= MATERIALS PROVIDED =
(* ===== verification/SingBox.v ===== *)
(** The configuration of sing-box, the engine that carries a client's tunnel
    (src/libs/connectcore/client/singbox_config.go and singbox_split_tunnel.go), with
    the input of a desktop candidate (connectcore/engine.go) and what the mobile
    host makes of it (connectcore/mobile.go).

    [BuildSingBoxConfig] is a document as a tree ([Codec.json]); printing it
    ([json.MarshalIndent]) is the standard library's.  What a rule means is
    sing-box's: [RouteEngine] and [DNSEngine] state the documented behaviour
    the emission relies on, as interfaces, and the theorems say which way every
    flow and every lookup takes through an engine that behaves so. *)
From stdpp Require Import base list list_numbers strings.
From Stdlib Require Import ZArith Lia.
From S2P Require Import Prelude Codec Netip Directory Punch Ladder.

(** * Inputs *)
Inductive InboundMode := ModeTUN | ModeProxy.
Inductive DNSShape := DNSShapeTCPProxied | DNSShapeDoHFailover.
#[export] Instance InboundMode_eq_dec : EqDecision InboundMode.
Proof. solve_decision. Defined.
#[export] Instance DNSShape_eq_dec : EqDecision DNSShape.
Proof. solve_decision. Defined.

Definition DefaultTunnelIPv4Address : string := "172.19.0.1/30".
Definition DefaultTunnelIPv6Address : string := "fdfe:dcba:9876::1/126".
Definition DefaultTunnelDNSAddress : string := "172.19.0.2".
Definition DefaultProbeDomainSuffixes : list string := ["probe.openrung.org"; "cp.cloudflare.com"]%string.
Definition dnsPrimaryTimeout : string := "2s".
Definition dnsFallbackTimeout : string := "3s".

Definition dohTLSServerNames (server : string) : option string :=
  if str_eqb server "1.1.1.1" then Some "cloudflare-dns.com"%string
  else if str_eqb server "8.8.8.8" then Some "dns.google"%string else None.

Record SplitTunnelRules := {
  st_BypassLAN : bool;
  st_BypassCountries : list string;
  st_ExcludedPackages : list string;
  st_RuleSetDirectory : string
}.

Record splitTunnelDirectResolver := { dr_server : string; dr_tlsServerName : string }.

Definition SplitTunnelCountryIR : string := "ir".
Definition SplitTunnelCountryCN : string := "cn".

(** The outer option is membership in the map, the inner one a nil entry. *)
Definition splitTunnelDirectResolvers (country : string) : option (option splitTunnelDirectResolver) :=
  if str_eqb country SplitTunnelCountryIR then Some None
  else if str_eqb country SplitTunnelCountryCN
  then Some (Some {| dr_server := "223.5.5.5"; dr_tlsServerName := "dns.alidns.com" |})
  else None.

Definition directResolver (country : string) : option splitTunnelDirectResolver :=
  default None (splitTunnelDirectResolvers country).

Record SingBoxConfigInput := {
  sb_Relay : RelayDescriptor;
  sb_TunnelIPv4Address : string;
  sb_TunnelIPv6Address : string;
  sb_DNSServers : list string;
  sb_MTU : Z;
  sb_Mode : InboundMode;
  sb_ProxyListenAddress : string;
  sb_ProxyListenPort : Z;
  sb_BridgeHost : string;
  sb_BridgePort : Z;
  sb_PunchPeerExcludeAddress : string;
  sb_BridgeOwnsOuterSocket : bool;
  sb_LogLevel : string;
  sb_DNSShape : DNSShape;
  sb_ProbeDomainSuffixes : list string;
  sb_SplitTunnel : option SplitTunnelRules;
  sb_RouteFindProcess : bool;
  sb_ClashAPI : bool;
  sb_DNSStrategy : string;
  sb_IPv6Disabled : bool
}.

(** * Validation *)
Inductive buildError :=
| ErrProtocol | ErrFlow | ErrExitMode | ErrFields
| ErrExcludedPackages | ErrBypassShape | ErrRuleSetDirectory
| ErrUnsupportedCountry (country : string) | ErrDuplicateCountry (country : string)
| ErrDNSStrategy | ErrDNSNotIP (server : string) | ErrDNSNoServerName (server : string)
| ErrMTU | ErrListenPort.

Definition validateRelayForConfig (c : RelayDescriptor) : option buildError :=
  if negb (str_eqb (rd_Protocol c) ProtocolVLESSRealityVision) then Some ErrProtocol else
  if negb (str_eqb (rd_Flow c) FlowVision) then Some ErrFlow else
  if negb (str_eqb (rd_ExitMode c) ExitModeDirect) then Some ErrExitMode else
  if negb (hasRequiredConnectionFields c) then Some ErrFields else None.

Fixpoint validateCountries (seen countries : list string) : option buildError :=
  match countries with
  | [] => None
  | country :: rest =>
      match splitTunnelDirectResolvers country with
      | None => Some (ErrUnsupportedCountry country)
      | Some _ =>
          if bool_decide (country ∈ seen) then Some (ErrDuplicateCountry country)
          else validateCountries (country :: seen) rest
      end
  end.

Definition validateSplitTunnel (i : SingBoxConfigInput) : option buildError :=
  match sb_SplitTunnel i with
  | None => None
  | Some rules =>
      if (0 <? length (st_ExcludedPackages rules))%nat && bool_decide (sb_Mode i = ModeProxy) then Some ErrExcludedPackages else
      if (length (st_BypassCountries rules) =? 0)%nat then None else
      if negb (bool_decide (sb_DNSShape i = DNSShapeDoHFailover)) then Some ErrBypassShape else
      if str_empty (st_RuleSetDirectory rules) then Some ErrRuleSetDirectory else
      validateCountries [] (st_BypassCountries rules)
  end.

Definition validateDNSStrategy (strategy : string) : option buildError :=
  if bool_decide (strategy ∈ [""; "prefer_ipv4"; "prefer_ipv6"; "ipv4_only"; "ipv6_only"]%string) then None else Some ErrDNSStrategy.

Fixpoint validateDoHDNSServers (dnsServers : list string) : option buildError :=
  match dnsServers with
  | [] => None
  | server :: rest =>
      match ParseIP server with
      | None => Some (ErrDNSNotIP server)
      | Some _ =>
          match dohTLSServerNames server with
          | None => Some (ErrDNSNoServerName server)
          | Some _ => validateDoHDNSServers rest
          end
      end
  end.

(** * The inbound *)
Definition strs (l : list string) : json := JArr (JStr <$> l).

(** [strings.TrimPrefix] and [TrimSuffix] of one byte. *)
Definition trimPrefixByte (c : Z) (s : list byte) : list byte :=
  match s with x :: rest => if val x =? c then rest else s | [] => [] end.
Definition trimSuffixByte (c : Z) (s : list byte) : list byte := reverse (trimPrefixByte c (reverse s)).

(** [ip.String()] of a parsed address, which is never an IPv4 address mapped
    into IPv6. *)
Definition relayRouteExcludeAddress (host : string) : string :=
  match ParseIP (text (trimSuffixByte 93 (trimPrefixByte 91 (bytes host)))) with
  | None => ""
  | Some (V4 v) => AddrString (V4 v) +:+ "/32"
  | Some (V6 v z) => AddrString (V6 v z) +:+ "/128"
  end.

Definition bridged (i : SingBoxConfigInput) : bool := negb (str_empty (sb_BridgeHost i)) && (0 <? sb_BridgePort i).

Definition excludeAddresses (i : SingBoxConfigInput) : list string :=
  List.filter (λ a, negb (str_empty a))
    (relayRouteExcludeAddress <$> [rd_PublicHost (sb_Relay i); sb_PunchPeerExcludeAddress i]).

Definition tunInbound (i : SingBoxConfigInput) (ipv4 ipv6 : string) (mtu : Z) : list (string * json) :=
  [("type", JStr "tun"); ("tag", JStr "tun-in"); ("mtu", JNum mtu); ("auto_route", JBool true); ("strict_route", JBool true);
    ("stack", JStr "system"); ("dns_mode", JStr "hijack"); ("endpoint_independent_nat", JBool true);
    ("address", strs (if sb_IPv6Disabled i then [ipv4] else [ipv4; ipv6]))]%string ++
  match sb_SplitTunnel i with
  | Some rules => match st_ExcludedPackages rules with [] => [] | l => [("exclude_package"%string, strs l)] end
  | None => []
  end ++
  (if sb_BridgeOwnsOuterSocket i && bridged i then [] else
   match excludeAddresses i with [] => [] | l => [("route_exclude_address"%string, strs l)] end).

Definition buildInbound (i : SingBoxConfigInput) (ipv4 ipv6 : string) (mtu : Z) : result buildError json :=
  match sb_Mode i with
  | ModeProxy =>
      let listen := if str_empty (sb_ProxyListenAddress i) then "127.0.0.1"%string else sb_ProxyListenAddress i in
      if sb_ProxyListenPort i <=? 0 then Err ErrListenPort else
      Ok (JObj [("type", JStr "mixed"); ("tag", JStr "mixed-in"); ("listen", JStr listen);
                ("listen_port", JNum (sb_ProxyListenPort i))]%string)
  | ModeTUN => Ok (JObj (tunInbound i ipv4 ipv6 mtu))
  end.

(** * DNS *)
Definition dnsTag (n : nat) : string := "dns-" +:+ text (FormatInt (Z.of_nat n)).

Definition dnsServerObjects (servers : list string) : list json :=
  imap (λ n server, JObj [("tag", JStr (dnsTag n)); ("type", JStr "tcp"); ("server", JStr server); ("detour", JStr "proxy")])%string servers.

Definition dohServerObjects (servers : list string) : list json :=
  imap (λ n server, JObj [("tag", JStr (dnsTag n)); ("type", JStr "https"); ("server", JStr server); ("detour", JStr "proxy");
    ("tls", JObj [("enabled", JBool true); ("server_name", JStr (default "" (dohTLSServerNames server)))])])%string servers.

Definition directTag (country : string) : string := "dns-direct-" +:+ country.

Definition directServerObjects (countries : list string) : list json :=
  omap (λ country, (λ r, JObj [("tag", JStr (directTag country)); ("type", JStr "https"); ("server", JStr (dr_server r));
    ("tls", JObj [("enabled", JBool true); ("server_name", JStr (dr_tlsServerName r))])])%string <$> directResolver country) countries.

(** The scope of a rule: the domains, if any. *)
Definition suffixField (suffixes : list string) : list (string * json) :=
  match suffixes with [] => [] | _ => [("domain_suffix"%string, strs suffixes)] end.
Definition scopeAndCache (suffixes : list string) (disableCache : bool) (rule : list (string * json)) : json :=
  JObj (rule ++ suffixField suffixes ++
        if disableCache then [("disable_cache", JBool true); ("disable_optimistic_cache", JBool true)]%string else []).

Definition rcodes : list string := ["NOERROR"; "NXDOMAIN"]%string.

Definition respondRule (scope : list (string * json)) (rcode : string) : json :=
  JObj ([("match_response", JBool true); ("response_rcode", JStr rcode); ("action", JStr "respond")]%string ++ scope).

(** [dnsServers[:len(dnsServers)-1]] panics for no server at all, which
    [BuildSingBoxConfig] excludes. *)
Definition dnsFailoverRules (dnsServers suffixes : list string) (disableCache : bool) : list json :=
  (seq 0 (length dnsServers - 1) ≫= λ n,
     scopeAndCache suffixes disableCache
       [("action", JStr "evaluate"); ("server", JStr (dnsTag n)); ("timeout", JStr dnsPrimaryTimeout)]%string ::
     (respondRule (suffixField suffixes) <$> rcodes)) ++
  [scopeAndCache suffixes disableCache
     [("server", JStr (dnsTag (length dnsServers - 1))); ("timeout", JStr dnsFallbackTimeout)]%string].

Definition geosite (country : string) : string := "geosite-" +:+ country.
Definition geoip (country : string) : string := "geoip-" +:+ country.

= EXERCISE DIRECTIONS =
The reply should hold only the lines of the listing above starting at the line containing "(** [dnsServers[:len(dnsServers)-1]] panics" and ending at the line containing "JStr (dnsTag (length", exactly as written.

= SOLUTION TO THE PROBLEM =
(** [dnsServers[:len(dnsServers)-1]] panics for no server at all, which
    [BuildSingBoxConfig] excludes. *)
Definition dnsFailoverRules (dnsServers suffixes : list string) (disableCache : bool) : list json :=
  (seq 0 (length dnsServers - 1) ≫= λ n,
     scopeAndCache suffixes disableCache
       [("action", JStr "evaluate"); ("server", JStr (dnsTag n)); ("timeout", JStr dnsPrimaryTimeout)]%string ::
     (respondRule (suffixField suffixes) <$> rcodes)) ++
  [scopeAndCache suffixes disableCache
     [("server", JStr (dnsTag (length dnsServers - 1))); ("timeout", JStr dnsFallbackTimeout)]%string].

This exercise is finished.